Hoje, o primeiro reflexo de uma falha raramente ocorre no Judiciário. Ele surge nas telas dos consumidores, os quais costumam se manifesta em plataformas como o “Procon”, “Reclame Aqui ``` [This is not a phrase with a readily understandable meaning in a general context. It needs more context to be translated. It's a name, likely a website or brand name.] ``` **Possible interpretations and translations, depending on context:** * **If it refers to a website:** "Reclame Aqui" translates literally to "Complain Here." However, a more natural and accurate translation for a complaint platform would be **"Reclame Aqui" (as a proper noun)**. This maintains the brand name. * **If it's part of a sentence:** The English translation would depend heavily on the surrounding sentence. For instance, if the sentence discussed consumer complaints, the name could be used directly as a proper noun: "I read about the issues customers had on Reclame Aqui."” e, principalmente, as redes sociais, que se tornaram os principais canais de formalização de reclamações pelo público, na busca de uma solução célere e menos burocrática para seus problemas.

Logo, tais espaços deixaram de ser apenas meios de registro de demandas e passaram a desempenhar papel decisivo na formação da reputação das empresas. Neles, a resposta rápida — ou a ausência dela — é capaz de definir a percepção pública da marca, impactando diretamente a confiança, a credibilidade e até as vendas futuras.

Quando essas reclamações não são tratadas com eficiência, a escalada é quase inevitável: o conflito extrajudicial se transforma em ações judiciais, ampliando os custos e a exposição negativa da empresa. O litígio, nesse contexto, não representa apenas um desafio jurídico, mas também um custo estratégico e de imagem, uma vez que cada ação judicial representa um registro público de insatisfação, implicando em tempo, energia e recursos, que deixam de ser direcionados à atividade-fim.

Os gastos com custas processuais e condenações se somam aos riscos de decisões desfavoráveis que, além de gerar impactos financeiros, contribuem para o desgaste da imagem e podem servir de precedente para novas demandas. Assim, a empresa passa a enfrentar não apenas o aumento quantitativo do contencioso, mas também um efeito multiplicador de desgaste reputacional.

Diante desse cenário, é essencial que as companhias mantenham atenção redobrada aos procedimentos internos e ao cumprimento das normas previstas no Código de Defesa do Consumidor, especialmente em épocas como a Black Friday e o final de ano, dado o aumento significativo no volume das compras.

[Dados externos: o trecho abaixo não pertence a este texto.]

(** The loop unmasks in place: it leaves the unmasked payload in front of
    whatever the vector held behind it. *)
Lemma unmask_loop_spec (key hd masked : list char) fuel (j : nat) :
  len key = 4 → (length masked - j < fuel)%nat → (j ≤ length masked)%nat →
  let d0 := hd ++ masked in
  let um := ws_mask key 0 masked in
  unmask_loop fuel (len hd + Z.of_nat j) (len hd) key (take j um ++ drop j d0)
  = Ok (um ++ drop (length masked) d0).
Proof.
  intros Hk. revert j. induction fuel as [|fuel IH]; intros j Hf Hj d0 um; [lia|].
  assert (length um = length masked) as Hum by apply length_ws_mask.
  assert (length d0 = (length hd + length masked)%nat) as Hd0 by apply length_app.
  assert (length (take j um ++ drop j d0) = length d0) as Hlen.
  { rewrite length_app, length_take, length_drop. lia. }
  cbn [unmask_loop]. unfold len at 2. rewrite Hlen.
  destruct (len hd + Z.of_nat j <? Z.of_nat (length d0)) eqn:E; unfold len in E.
  - destruct (lookup_lt_is_Some_2 masked j) as [m Hm]; [lia|].
    assert (vget (take j um ++ drop j d0) (len hd + Z.of_nat j) = Ok m) as ->.
    { apply vget_lookup. unfold len. split; [lia|].
      replace (Z.to_nat _) with (length hd + j)%nat by lia.
      rewrite lookup_app_r by (rewrite length_take; lia).
      rewrite length_take, lookup_drop.
      replace (j + (length hd + j - j `min` length um))%nat with (length hd + j)%nat by lia.
      unfold d0. rewrite lookup_app_r by lia. by replace (length hd + j - length hd)%nat with j by lia. }
    change (Ok ?a ≫= ?k) with (k a). cbv beta.
    replace (len hd + Z.of_nat j - len hd) with (Z.of_nat j) by lia.
    change 4 with (Z.of_nat 4). rewrite <-Nat2Z.inj_mod.
    destruct (lookup_lt_is_Some_2 key (j mod 4)%nat) as [kc Hkc].
    { unfold len in Hk. pose proof (Nat.mod_upper_bound j 4). lia. }
    rewrite (vget_nat _ _ _ Hkc). change (Ok ?a ≫= ?k) with (k a). cbv beta.
    rewrite vset_is_Ok by (unfold len; lia). change (Ok ?a ≫= ?k) with (k a). cbv beta.
    rewrite Nat2Z.id, unmask_store by
      (lia || (unfold um; by rewrite ws_mask_lookup, Hm, Nat.add_0_l, Hkc)).
    replace (len hd + Z.of_nat j + 1) with (len hd + Z.of_nat (S j)) by lia.
    apply IH; lia.
  - assert (j = length masked) as -> by lia.
    rewrite take_ge by lia. done.
Qed.
(* ===== verification/DataStore.v ===== *)
(** * header/data_store.h

    [data_store], which owns the buffers that are broadcast to the server
    threads, and [data_store_raw], the same for [malloc]ed blocks.  Both keep a
    vector of items with a use count and the set of the free indexes.

    The specification is a map from the live indexes to the buffer and the uses
    it has left: inserting adds a fresh index, freeing takes one use away and
    removes the index with the last. *)

From S2P Require Import Prelude.
From Stdlib Require Import ZArith Lia.
From stdpp Require Import base gmap strings list fin_maps sets.

#[local] Open Scope Z_scope.

(** ** data_store *)

Record data_store := { ds_vec : list (list char * Z); ds_free : gset Z }.

Definition empty_store : data_store := {| ds_vec := []; ds_free := ∅ |}.

Definition free_item (st : data_store) (idx : Z) : result data_store :=
  vget (ds_vec st) idx ≫= λ item,
  let uses := item.2 - 1 in
  vset (ds_vec st) idx (item.1, uses) ≫= λ vec,
  if uses =? 0 then
    vset vec idx ([], -1) ≫= λ vec,
    mret {| ds_vec := vec; ds_free := {[idx]} ∪ ds_free st |}
  else mret {| ds_vec := vec; ds_free := ds_free st |}.

(** The head of [make_item] and of [insert_item]: a free index, or a new one. *)
Definition fresh_idx (iter : gset Z → list Z) (st : data_store) : Z * data_store :=
  match unordered_begin iter (ds_free st) with
  | Some idx => (idx, {| ds_vec := ds_vec st; ds_free := ds_free st ∖ {[idx]} |})
  | None =>
      let vec := ds_vec st ++ [([], 0)] in
      (len vec - 1, {| ds_vec := vec; ds_free := ds_free st |})
  end.

(** The buffer returned points into the item: its index and size. *)
Definition make_item (iter : gset Z → list Z) (st : data_store) (size uses : Z)
  : result ((Z * Z) * data_store) :=
  let '(idx, st) := fresh_idx iter st in
  vupd (ds_vec st) idx (λ item, (vresize nul item.1 size, item.2)) ≫= λ vec,
  mret ((idx, size), {| ds_vec := vec; ds_free := ds_free st |}).

Definition insert_item (iter : gset Z → list Z) (st : data_store) (buff : list char) (uses : Z)
  : result ((Z * Z) * data_store) :=
  let '(idx, st) := fresh_idx iter st in
  vset (ds_vec st) idx (buff, uses) ≫= λ vec,
  mret ((idx, len buff), {| ds_vec := vec; ds_free := ds_free st |}).

Definition get_item (st : data_store) (idx : Z) : result (list char) :=
  vget (ds_vec st) idx ≫= λ item, mret item.1.

(** ** data_store_raw

    A pointer is [None] for the null pointer or the number of a block;
    [raw_heap] holds the blocks of the allocator that are live.  [malloc] is an
    argument: the block it returns. *)

Record data_store_raw := {
  raw_vec : list (option Z * Z);
  raw_free : gset Z;
  raw_heap : gset Z
}.

(** [free(ptr)]: freeing a block twice is undefined. *)
Definition free_block (heap : gset Z) (ptr : option Z) : result (gset Z) :=
  match ptr with
  | None => Ok heap
  | Some p => if decide (p ∈ heap) then Ok (heap ∖ {[p]}) else Err UseAfterFree
  end.

Definition raw_free_item (st : data_store_raw) (idx : Z) : result data_store_raw :=
  vget (raw_vec st) idx ≫= λ item,
  let uses := item.2 - 1 in
  vset (raw_vec st) idx (item.1, uses) ≫= λ vec,
  if uses =? 0 then
    free_block (raw_heap st) item.1 ≫= λ heap,
    vset vec idx (None, -1) ≫= λ vec,
    mret {| raw_vec := vec; raw_free := {[idx]} ∪ raw_free st; raw_heap := heap |}
  else mret {| raw_vec := vec; raw_free := raw_free st; raw_heap := raw_heap st |}.

Definition raw_fresh_idx (iter : gset Z → list Z) (st : data_store_raw) : Z * data_store_raw :=
  match unordered_begin iter (raw_free st) with
  | Some idx =>
      (idx, {| raw_vec := raw_vec st; raw_free := raw_free st ∖ {[idx]};
               raw_heap := raw_heap st |})
  | None =>
      let vec := raw_vec st ++ [(None, 0)] in
      (len vec - 1, {| raw_vec := vec; raw_free := raw_free st; raw_heap := raw_heap st |})
  end.

Definition raw_insert_item (iter : gset Z → list Z) (st : data_store_raw) (ptr : option Z)
    (uses : Z) : result (Z * data_store_raw) :=
  let '(idx, st) := raw_fresh_idx iter st in
  vset (raw_vec st) idx (ptr, uses) ≫= λ vec,
  mret (idx, {| raw_vec := vec; raw_free := raw_free st; raw_heap := raw_heap st |}).

(** [malloced]: the block [std::malloc(size)] returns. *)
Definition raw_allocate_item (iter : gset Z → list Z) (st : data_store_raw) (malloced : Z)
    (uses : Z) : result ((option Z * Z) * data_store_raw) :=
  let '(idx, st) := raw_fresh_idx iter st in
  let ptr := Some malloced in
  vset (raw_vec st) idx (ptr, uses) ≫= λ vec,
  mret ((ptr, idx), {| raw_vec := vec; raw_free := raw_free st;
                       raw_heap := {[malloced]} ∪ raw_heap st |}).

Definition raw_get_item (st : data_store_raw) (idx : Z) : result (option Z) :=
  vget (raw_vec st) idx ≫= λ item, mret item.1.
(* ===== verification/Cache.v ===== *)
(** * header/web_server/cache.h

    The cache of file responses: an array of [N] items threaded into a doubly
    linked list from the least ([lowest_idx]) to the most recently used
    ([highest_idx]), with maps from file paths and inotify watches to items and
    a lock number per item.  The operations are [fetch_item], [try_insert_item],
    [inotify_event_handler] and [finished_with_item].

    The specification is the list of cached responses in the order of their last
    use; [cache_rel] relates it to the array while no item is outdated. *)

From S2P Require Import Prelude.
From Stdlib Require Import ZArith Lia.
From stdpp Require Import base gmap strings list fin_maps sets.

#[local] Open Scope Z_scope.

(** ** Data *)

(** [tcp_client] of web_server/common_structs_enums.h *)
Record tcp_client := {
  last_requested_read_filepath : list char;
  tc_ws_client_idx : Z;
  using_file : bool
}.

Definition new_tcp_client_data : tcp_client :=
  {| last_requested_read_filepath := []; tc_ws_client_idx := -1; using_file := false |}.

Definition set_using_file (b : bool) (t : tcp_client) : tcp_client :=
  {| last_requested_read_filepath := last_requested_read_filepath t;
     tc_ws_client_idx := tc_ws_client_idx t; using_file := b |}.

Record cache_item := {
  ci_buffer : list char;
  ci_lock_number : Z;
  ci_next : Z;
  ci_prev : Z;
  ci_outdated : bool;
  ci_watch : Z
}.

Definition new_cache_item : cache_item :=
  {| ci_buffer := []; ci_lock_number := 0; ci_next := -1; ci_prev := -1;
     ci_outdated := false; ci_watch := 0 |}.

Definition set_buffer (b : list char) (it : cache_item) : cache_item :=
  {| ci_buffer := b; ci_lock_number := ci_lock_number it; ci_next := ci_next it;
     ci_prev := ci_prev it; ci_outdated := ci_outdated it; ci_watch := ci_watch it |}.
Definition set_lock_number (n : Z) (it : cache_item) : cache_item :=
  {| ci_buffer := ci_buffer it; ci_lock_number := n; ci_next := ci_next it;
     ci_prev := ci_prev it; ci_outdated := ci_outdated it; ci_watch := ci_watch it |}.
Definition set_next (n : Z) (it : cache_item) : cache_item :=
  {| ci_buffer := ci_buffer it; ci_lock_number := ci_lock_number it; ci_next := n;
     ci_prev := ci_prev it; ci_outdated := ci_outdated it; ci_watch := ci_watch it |}.
Definition set_prev (n : Z) (it : cache_item) : cache_item :=
  {| ci_buffer := ci_buffer it; ci_lock_number := ci_lock_number it; ci_next := ci_next it;
     ci_prev := n; ci_outdated := ci_outdated it; ci_watch := ci_watch it |}.
Definition set_outdated (b : bool) (it : cache_item) : cache_item :=
  {| ci_buffer := ci_buffer it; ci_lock_number := ci_lock_number it; ci_next := ci_next it;
     ci_prev := ci_prev it; ci_outdated := b; ci_watch := ci_watch it |}.
Definition set_watch (w : Z) (it : cache_item) : cache_item :=
  {| ci_buffer := ci_buffer it; ci_lock_number := ci_lock_number it; ci_next := ci_next it;
     ci_prev := ci_prev it; ci_outdated := ci_outdated it; ci_watch := w |}.

(** [cache_fetch_item]; the pointer into an item's buffer is the item's index,
    [None] is the null pointer. *)
Record cache_fetch_item := { cf_found : bool; cf_size : Z; cf_buff : option Z }.

Definition fetch_miss : cache_fetch_item :=
  {| cf_found := false; cf_size := to_u64 (-1); cf_buff := None |}.

(** [class cache]; [inotify_watches] are the watches the kernel holds for
    [inotify_fd]. *)
Record cache := {
  filepath_to_cache_idx : gmap (list char) Z;
  cache_idx_to_filepath : gmap Z (list char);
  cache_buffer : list cache_item;
  free_idxs : gset Z;
  client_idx_to_cache_idx : gmap Z Z;
  highest_idx : Z;
  lowest_idx : Z;
  watch_to_cache_idx : gmap Z Z;
  inotify_fd : Z;
  inotify_watches : gset Z
}.
(* ===== verification/NonTls.v ===== *)
(** * tcp_server/server_non_tls.cpp

    The plain TCP server: queueing of writes, broadcasts, closing, and the handler
    of accepts, reads and writes.

    Specification: each connection has a stream of bytes to send, the messages
    queued for it in order.  Writing to a connection appends to its stream, a
    completed write takes its bytes from the front; [write_inv] is the
    correspondence between the stream, the queue and the one write in flight. *)

From S2P Require Import Prelude ServerBase.
From Stdlib Require Import ZArith Lia.
From stdpp Require Import base gmap strings list fin_maps sets.

#[local] Open Scope Z_scope.

(** ** Operations *)

(** [client<server_type::NON_TLS>] adds no field. *)
Abbreviation srv := (server_base unit).
Abbreviation Srv := (M srv).

Definition queue_size (idx : Z) : Srv Z := get_client idx ≫= λ c, mret (len (send_data c)).

Definition write_connection (idx : Z) (buff : list char) : Srv unit :=
  emplace idx (write_data_vec buff) ≫= λ _,
  queue_size idx ≫= λ n,
  mwhen (n =? 1) (
    send_front idx ≫= λ wd,
    add_write_req idx WRITE (WOwn (wd_addr wd)) (len (wd_buff wd)) ≫= λ _, mret tt).

Definition write_connection_ptr (idx : Z) (buff : char_ptr) (length : Z) : Srv unit :=
  emplace idx (write_data_ptr buff length false 0) ≫= λ _,
  queue_size idx ≫= λ n,
  mwhen (n =? 1) (add_write_req idx WRITE (WPtr buff) length ≫= λ _, mret tt).

(** [new multi_write(...)] *)
Definition new_multi_write (buff : list char) (uses : Z) : Srv Z :=
  mget ≫= λ s,
  mput (set_heap (<[next_addr s := (buff, uses)]> (multi_heap s)) (next_addr s + 1) s) ≫= λ _,
  mret (next_addr s).

Definition broadcast_message (idxs : list Z) (num_clients : Z) (buff : list char) : Srv unit :=
  mwhen (0 <? num_clients) (
    new_multi_write buff num_clients ≫= λ data,
    mfor idxs (λ idx,
      emplace (to_i32 idx) (write_data_multi data) ≫= λ _,
      queue_size (to_i32 idx) ≫= λ n,
      mwhen (n =? 1) (
        mget ≫= λ s,
        match multi_heap s !! data with
        | None => mfault UseAfterFree
        | Some (b, _) => add_write_req (to_i32 idx) WRITE (WMulti data) (len b) ≫= λ _, mret tt
        end))).

Definition broadcast_message_ptr (idxs : list Z) (num_clients : Z) (buff : char_ptr)
    (length custom_info : Z) : Srv unit :=
  mwhen (0 <? num_clients) (
    mfor idxs (λ idx,
      emplace (to_i32 idx) (write_data_ptr buff length true custom_info) ≫= λ _,
      queue_size (to_i32 idx) ≫= λ n,
      mwhen (n =? 1) (add_write_req (to_i32 idx) WRITE (WPtr buff) length ≫= λ _, mret tt))).

Definition close_connection (idx : Z) : Srv unit :=
  get_client idx ≫= λ c,
  mwhen (num_write_reqs c =? 0) (
    mmodify (λ s, set_active (active_connections s ∖ {[idx]}) s) ≫= λ _,
    send_clear idx ≫= λ _,
    close_fd (cl_sockfd c) ≫= λ _,
    mmodify (λ s, set_freed ({[idx]} ∪ freed_indexes s) s)).

Definition add_write_req_continued (req : request) (written : Z) : Srv Z :=
  get_client (rq_client_idx req) ≫= λ c,
  send_front (rq_client_idx req) ≫= λ wd,
  get_ptr_and_size wd ≫= λ data,
  let req := rq_set_written (rq_written req + written) req in
  submit (prep_write (cl_sockfd c) data.1 (rq_written req)
            (to_u32 (rq_total_length req - rq_written req)) req) ≫= λ _,
  mret 0.

(** Lines 110 to 128: a write that is done; the result is the broadcast
    information passed to the callback. *)
Definition write_done (req : request) : Srv Z :=
  let idx := rq_client_idx req in
  upd_client idx (λ c, cl_set_num_write_reqs (num_write_reqs c - 1) c) ≫= λ _,
  get_client idx ≫= λ c,
  mget ≫= λ s,
  if bool_decide (idx ∈ active_connections s) && (cl_id c =? rq_ID req) then
    send_front idx ≫= λ wd,
    let info := additional_info wd in
    send_pop idx ≫= λ _,
    queue_size idx ≫= λ n,
    mwhen (0 <? n) (
      send_front idx ≫= λ data_ref,
      get_ptr_and_size data_ref ≫= λ stuff,
      add_write_req idx WRITE stuff.1 stuff.2 ≫= λ _, mret tt) ≫= λ _,
    mret info
  else mret (-1).

(** The condition of line 106. *)
Definition unfinished (req : request) (res : Z) : bool :=
  (to_u64 (res + rq_written req) <? rq_total_length req) && (0 <? res).
(* ===== verification/NonTlsProps.v ===== *)
(** * Correctness of the plain server

    The stream of each connection ([pending]), and the properties of
    server_non_tls.cpp and of the event loop that rest on the invariants of
    NonTls.v and NonTlsLoop.v, with concrete runs. *)

From S2P Require Import Prelude ServerBase NonTls NonTlsLoop.
From Stdlib Require Import ZArith Lia.
From stdpp Require Import base gmap strings list fin_maps sets.

#[local] Open Scope Z_scope.

(** ** The stream of a connection *)

Section Stream.
Context {W : Type}.
Variable mem : W → char_ptr → result (list char).

(** The bytes of a queued message. *)
Definition msg_bytes (s : srv) (w : W) (wd : write_data) : result (list char) :=
  src_bytes mem s w (wd_src wd) ≫= λ b,
  mret (match wd_multi wd with
        | None => if decide (wd_ptr_buff wd ≠ PNull) then take (Z.to_nat (wd_total_length wd)) b else b
        | Some _ => b
        end).

(** How much of the front message the kernel has taken. *)
Definition written_of (s : srv) (i : Z) : Z :=
  match write_reqs (ring s) i with q :: _ => rq_written (sq_req q) | [] => 0 end.

(** The bytes connection [i] still has to send. *)
Definition pending (s : srv) (w : W) (i : Z) : result (list char) :=
  vget (clients s) i ≫= λ c,
  mapM (msg_bytes s w) (send_data c) ≫= λ bs,
  mret (drop (Z.to_nat (written_of s i)) (concat bs)).

End Stream.
(* ===== verification/WebSockets.v ===== *)
(** * web_server/websockets.tcc: websocket connections

    Opening (the handshake response and the websocket index of a connection),
    reading (frames are split, decoded, joined into messages and answered),
    writing and closing.  The frame formats are in WsFrame.v. *)

From S2P Require Import Prelude Bytes Utility CString WsFrame Cache ServerBase TcpServer WebBase.
From Stdlib Require Import ZArith Lia.
From stdpp Require Import base gmap strings list fin_maps sets.

#[local] Open Scope Z_scope.

(** ** Opening *)

(** [EVP_EncodeBlock] writes its result and a NUL into the string of 28. *)
Definition get_accept_header_value (e : env) (input : list char) : result (list char) :=
  let input := input ++ lit "258EAFA5-E914-47DA-95CA-C5AB0DC85B11" in
  let hash := sha1 e input in
  vsplice (c_str (replicate 28 nul)) 0 (encode_block e hash ++ [nul]) ≫= λ base64data,
  vslice base64data 0 28.

Definition handshake_response (accept_header_value : list char) : list char :=
  lit "HTTP/1.1 101 Switching Protocols" ++ crlf ++ lit "Upgrade: websocket" ++ crlf ++
  lit "Connection: Upgrade" ++ crlf ++ lit "Sec-WebSocket-Accept: " ++ accept_header_value ++
  crlf ++ crlf.

Definition new_ws_client (client_idx : Z) : Web Z :=
  mget ≫= λ w,
  (match set_begin (ws_freed_indexes (web_sockets w)) with
   | Some index =>
       mod_sockets (λ ws, ws_set_freed (ws_freed_indexes ws ∖ {[index]}) ws) ≫= λ _,
       get_ws_client index ≫= λ freed_client,
       let new_id := Z.rem (wc_id freed_client + 1) 100 in
       upd_ws_client index (λ _, wc_set_id new_id new_ws_client_data) ≫= λ _, mret index
   | None =>
       let l := websocket_clients (web_sockets w) ++ [new_ws_client_data] in
       mod_sockets (ws_set_clients l) ≫= λ _, mret (len l - 1)
   end) ≫= λ index,
  upd_ws_client index (wc_set_client_idx client_idx) ≫= λ _,
  mod_sockets (λ ws, ws_set_all ({[index]} ∪ all_websocket_connections ws) ws) ≫= λ _,
  mod_sockets (λ ws,
    ws_set_active ({[client_idx]} ∪ active_websocket_connections_client_idxs ws) ws) ≫= λ _,
  mret index.

Section WebSockets.
Context {X : Type} `{!ServerType X, !TcpServer X}.
Abbreviation Run := (M (server_base X * web_server)).
Variable e : env.

(** The path is not used. *)
Definition websocket_accept_read_cb (sec_websocket_key path : list char) (client_idx : Z) : Run unit :=
  on_web (mlift (get_accept_header_value e sec_websocket_key)) ≫= λ accept_header_value,
  let resp := handshake_response accept_header_value in
  on_web (mlift (vsplice (replicate (length resp) nul) 0 resp)) ≫= λ send_buffer,
  on_web (new_ws_client client_idx) ≫= λ ws_client_idx,
  on_web (upd_tcp_client client_idx (tc_set_ws_client_idx ws_client_idx)) ≫= λ _,
  on_tcp (tcp_write client_idx send_buffer).

(** ** Writing and closing *)

Definition websocket_write (ws_client_idx : Z) (buff : list char) : Run unit :=
  on_web (upd_ws_client ws_client_idx
    (λ c, wc_set_writing (to_i32 (wc_currently_writing c + 1)) c)) ≫= λ _,
  on_web (get_ws_client ws_client_idx) ≫= λ client_data,
  on_tcp (tcp_write (wc_client_idx client_data) buff).

Definition close_ws_connection_req (ws_client_idx : Z) (client_already_closed : bool) : Run bool :=
  on_web (upd_ws_client ws_client_idx
    (λ c, wc_set_writing (to_i32 (wc_currently_writing c + 1)) c)) ≫= λ _,
  on_web (get_ws_client ws_client_idx) ≫= λ client_data,
  on_web (mod_sockets (λ ws, ws_set_active
    (active_websocket_connections_client_idxs ws ∖ {[wc_client_idx client_data]}) ws)) ≫= λ _,
  on_web (upd_ws_client ws_client_idx (wc_set_frames [])) ≫= λ _,
  mwhen (negb client_already_closed) (
    on_web (mlift (make_ws_frame [] close_connection_opcode)) ≫= λ data,
    on_tcp (tcp_write (wc_client_idx client_data) data)) ≫= λ _,
  mret true.

Definition close_ws_connection_potential_confirm (ws_client_idx : Z) : Run bool :=
  on_web (get_ws_client ws_client_idx) ≫= λ client_data,
  (if wc_currently_writing client_data =? 1 then
     mwhen (wc_close client_data) (
       web_close_connection (wc_client_idx client_data) ≫= λ _,
       on_web (mod_sockets (λ ws, ws_set_freed ({[ws_client_idx]} ∪ ws_freed_indexes ws) ws)))
   else on_web (upd_ws_client ws_client_idx
          (λ c, wc_set_writing (to_i32 (wc_currently_writing c - 1)) c))) ≫= λ _,
  mret true.

(** The result says whether the connection is a websocket. *)
Definition websocket_process_write_cb (client_idx : Z) : Run bool :=
  on_web (get_tcp_client client_idx) ≫= λ t,
  let ws_client_idx := tc_ws_client_idx t in
  on_web mget ≫= λ w,
  if bool_decide (ws_client_idx ∈ all_websocket_connections (web_sockets w))
  then close_ws_connection_potential_confirm ws_client_idx ≫= λ _, mret true
  else mret false.

(** ** Reading *)

(** The fuel covers a loop that takes at least one byte per round. *)
Definition get_ws_frames (buffer : list char) (length ws_client_idx : Z)
  : Run (Z * list (list char)) :=
  on_web (get_ws_client ws_client_idx) ≫= λ client_data,
  on_web (mlift (parse_ws_frames (S (Z.to_nat length)) buffer length
                   (wc_receiving_data client_data))) ≫= λ o,
  match o with
  | None =>
      close_ws_connection_req ws_client_idx false ≫= λ _, mret (-1, [])
  | Some (frames, pending) =>
      on_web (upd_ws_client ws_client_idx (wc_set_receiving pending)) ≫= λ _, mret (1, frames)
  end.

(** One frame, lines 38 to 64: what of a message is complete after it, and
    whether the connection is being closed. *)
Definition process_frame (ws_client_idx : Z) (frame : list char) : Run (list char * bool) :=
  on_web (mlift (decode_websocket_frame frame)) ≫= λ processed_data,
  let '(code, data) := processed_data in
  if code =? 1 then
    on_web (get_ws_client ws_client_idx) ≫= λ client_data,
    if 0 <? len (wc_websocket_frames client_data) then
      on_web (upd_ws_client ws_client_idx (wc_set_frames [])) ≫= λ _,
      mret (wc_websocket_frames client_data ++ data, false)
    else mret (data, false)
  else if code =? -2 then
    on_web (upd_ws_client ws_client_idx
      (λ c, wc_set_frames (data ++ wc_websocket_frames c) c)) ≫= λ _, mret ([], false)
  else if code =? -3 then
    on_web (upd_ws_client ws_client_idx
      (λ c, wc_set_writing (to_i32 (wc_currently_writing c + 1)) c)) ≫= λ _,
    close_ws_connection_req ws_client_idx false ≫= λ closed, mret ([], closed)
  else if code =? 2 then
    on_web (mlift (make_ws_frame data pong)) ≫= λ data,
    websocket_write ws_client_idx data ≫= λ _, mret ([], false)
  else mret ([], false).

(** [if(frame_contents.size() > 0)], where the application's code goes. *)
Definition deliver (ws_client_idx : Z) (frame_contents : list char) : Run unit :=
  mwhen (0 <? len frame_contents) (on_web (mod_sockets (λ ws,
    ws_set_delivered (ws_delivered ws ++ [(ws_client_idx, frame_contents)]) ws))).

(** The loop over the frames; the result says whether the connection is being
    closed. *)
Fixpoint process_frames (ws_client_idx : Z) (frame_contents : list char)
    (frames : list (list char)) : Run bool :=
  match frames with
  | [] => mret false
  | frame :: frames =>
      (if 0 <? len frame then process_frame ws_client_idx frame
       else mret (frame_contents, false)) ≫= λ r,
      deliver ws_client_idx r.1 ≫= λ _,
      if r.2 : bool then mret true else process_frames ws_client_idx r.1 frames
  end.

Definition websocket_process_read_cb (client_idx : Z) (buffer : list char) (length : Z) : Run unit :=
  on_web (get_tcp_client client_idx) ≫= λ t,
  let ws_client_idx := tc_ws_client_idx t in
  get_ws_frames buffer length ws_client_idx ≫= λ frame_pair,
  on_web (get_ws_client ws_client_idx) ≫= λ _,
  (if frame_pair.1 =? 1 then process_frames ws_client_idx [] frame_pair.2
   else mret false) ≫= λ closed : bool,
  mwhen (negb closed) (on_tcp (read_connection client_idx)).

End WebSockets.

Nesse contexto, a clareza das informações, a eficiência no atendimento, o cumprimento de prazos e a efetividade nas trocas e devoluções são medidas indispensáveis.

Empresas que tratam o tema com visão estratégica, integrando as áreas jurídica, de atendimento e de comunicação, não apenas reduzem riscos de litígio, mas constroem valor de marca, transformando desafios em oportunidades de fidelização.

*Rebecca Bissoli Raffa é especialista da área Cível do escritório Finocchio & Ustra Sociedade de Advogados.

*Fernanda Casagrande Stenghe integra a equipe Cível do escritório Finocchio & Ustra Sociedade de Advogados.